ABOUT THIS TASK: The lines from the one with "HarnessProps.v" through the last line below are to be copied exactly; no other lines are to be returned.

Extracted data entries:
━━━━━━━━━━━━━━━━

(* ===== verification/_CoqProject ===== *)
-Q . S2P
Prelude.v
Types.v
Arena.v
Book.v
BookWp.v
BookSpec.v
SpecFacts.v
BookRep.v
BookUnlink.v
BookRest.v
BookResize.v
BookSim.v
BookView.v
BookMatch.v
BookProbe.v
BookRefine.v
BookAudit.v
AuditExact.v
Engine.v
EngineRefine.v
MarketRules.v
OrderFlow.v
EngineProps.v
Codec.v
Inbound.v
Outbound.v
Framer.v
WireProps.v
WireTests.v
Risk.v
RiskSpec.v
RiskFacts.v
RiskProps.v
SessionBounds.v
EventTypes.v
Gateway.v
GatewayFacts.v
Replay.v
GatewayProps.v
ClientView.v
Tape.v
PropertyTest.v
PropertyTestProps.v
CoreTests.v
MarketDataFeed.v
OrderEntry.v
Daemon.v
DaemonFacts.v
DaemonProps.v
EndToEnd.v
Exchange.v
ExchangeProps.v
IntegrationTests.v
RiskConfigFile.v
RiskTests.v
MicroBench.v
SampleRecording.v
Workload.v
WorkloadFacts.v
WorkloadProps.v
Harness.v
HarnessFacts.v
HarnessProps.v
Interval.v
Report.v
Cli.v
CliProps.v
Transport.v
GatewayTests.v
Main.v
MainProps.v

━━━━━━━━━━━━━━━━

REPLY:
HarnessProps.v
Interval.v
Report.v
Cli.v
CliProps.v
Transport.v
GatewayTests.v
Main.v
MainProps.v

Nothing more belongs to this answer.